Going through the listing below, tally the lines that contain the word "else" and give only that figure.

--- Input data Enclosed Below ---

(* ===== verification/Ext2Write.v ===== *)
(** Writing files of the ext2 driver: [write] replaces the bytes at an offset
    and appends at the end, allocating blocks, until the data or the disk is
    used up. *)

From Stdlib Require Import ZifyBool.
From S2P Require Import Prelude Bytes Ext2Layout Ext2 Ext2Proofs Ext2Files Ext2Alloc Ext2Read Ext2Grow.

(** ** Bytes of blocks *)

(** An element of several lists of the same length in a row. *)
Lemma concat_lookup {A} (ls : list (list A)) (bs j : nat) : (0 < bs)%nat -> Forall (fun l => length l = bs) ls ->
  concat ls !! j = ls !! (j / bs)%nat ≫= (fun l => l !! (j mod bs)%nat).
Proof.
  intros Hbs Hall. revert j. induction Hall as [|l ls Hl Hall IH]; intros j; [by rewrite !lookup_nil|]. cbn [concat].
  destruct (decide (j < bs)%nat) as [Hlt|Hge].
  - rewrite lookup_app_l by lia. by rewrite Nat.div_small, Nat.mod_small by lia.
  - rewrite lookup_app_r by lia. rewrite IH, Hl. pose proof (Nat.div_add_l 1 bs (j - bs) ltac:(lia)) as E1.
    pose proof (Nat.Div0.mod_add (j - bs) 1 bs) as E2. replace (1 * bs + (j - bs))%nat with j in E1 by lia.
    replace (j - bs + 1 * bs)%nat with j in E2 by lia. by rewrite E1, E2.
Qed.

Lemma splice_lookup buf off data buf' j : splice buf off data = Ok buf' ->
  buf' !! j = if (Z.to_nat off <=? j)%nat && (j <? Z.to_nat off + length data)%nat then data !! (j - Z.to_nat off)%nat else buf !! j.
Proof.
  intros (H1 & H2 & ->)%splice_inv. assert (Hl : length (take (Z.to_nat off) buf) = Z.to_nat off) by (rewrite length_take; lia).
  destruct ((Z.to_nat off <=? j)%nat && (j <? Z.to_nat off + length data)%nat) eqn:E.
  - rewrite lookup_app_r, Hl by lia. by rewrite lookup_app_l by lia.
  - destruct (decide (j < Z.to_nat off)%nat); [rewrite lookup_app_l, lookup_take_lt by lia; done|].
    rewrite lookup_app_r, Hl by lia. rewrite lookup_app_r by lia. rewrite lookup_drop. f_equal. lia.
Qed.

Section write.
Context {D : Type} `{BlockDevLaws D} `{UninitLaws}.
Implicit Types fs : FsInstance D.

(** Byte [j] of the blocks of a file. *)
Definition byte_at fs (ps : list Z) (j : nat) : option Z :=
  ps !! (j / Z.to_nat (block_size fs))%nat ≫= (fun p => block_bytes fs p !! (j mod Z.to_nat (block_size fs))%nat).

(** ** One chunk *)

(** The buffer before the copy: the block is read unless the chunk covers it. *)
Lemma chunk_buffer nb fs p buf o data buf1 : geometry nb fs -> 0 <= p < nb -> Z.of_nat (length buf) = block_size fs ->
  splice (block_bytes fs p) o data = Ok buf1 -> 
  exists buf', (if negb (o =? 0) || negb (Z.of_nat (length data) =? block_size fs) then readBlock p buf else mret (Some buf)) fs
    = Ok (Some buf', fs) /\ splice buf' o data = Ok buf1.
Proof.
  intros Hg Hp Hl Hsp. pose proof (splice_inv _ _ _ _ Hsp) as (Ho & Hod & Eb).
  destruct (block_bytes_ok nb fs p Hg Hp) as (_ & Hbl & _).
  destruct (negb (o =? 0) || negb (Z.of_nat (length data) =? block_size fs)) eqn:E.
  - exists (block_bytes fs p). split; [by apply (readBlock_ok nb) | done].
  - exists buf. split; [done|]. assert (o = 0) as -> by lia. rewrite splice_ok by lia. f_equal. rewrite Eb.
    cbn [Z.to_nat take Nat.add]. by rewrite !drop_ge by lia.
Qed.

Lemma byte_at_same fs fs' ps j : block_size fs' = block_size fs -> (forall q, q ∈ ps -> block_bytes fs' q = block_bytes fs q) ->
  byte_at fs' ps j = byte_at fs ps j.
Proof.
  intros E Hq. unfold byte_at. rewrite E. destruct (ps !! (j / Z.to_nat (block_size fs))%nat) as [p|] eqn:Ep; cbn; [|done].
  rewrite Hq; [done|]. by eapply list_elem_of_lookup_2.
Qed.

--- End of Enclosed Input data ---

• [Response area]
2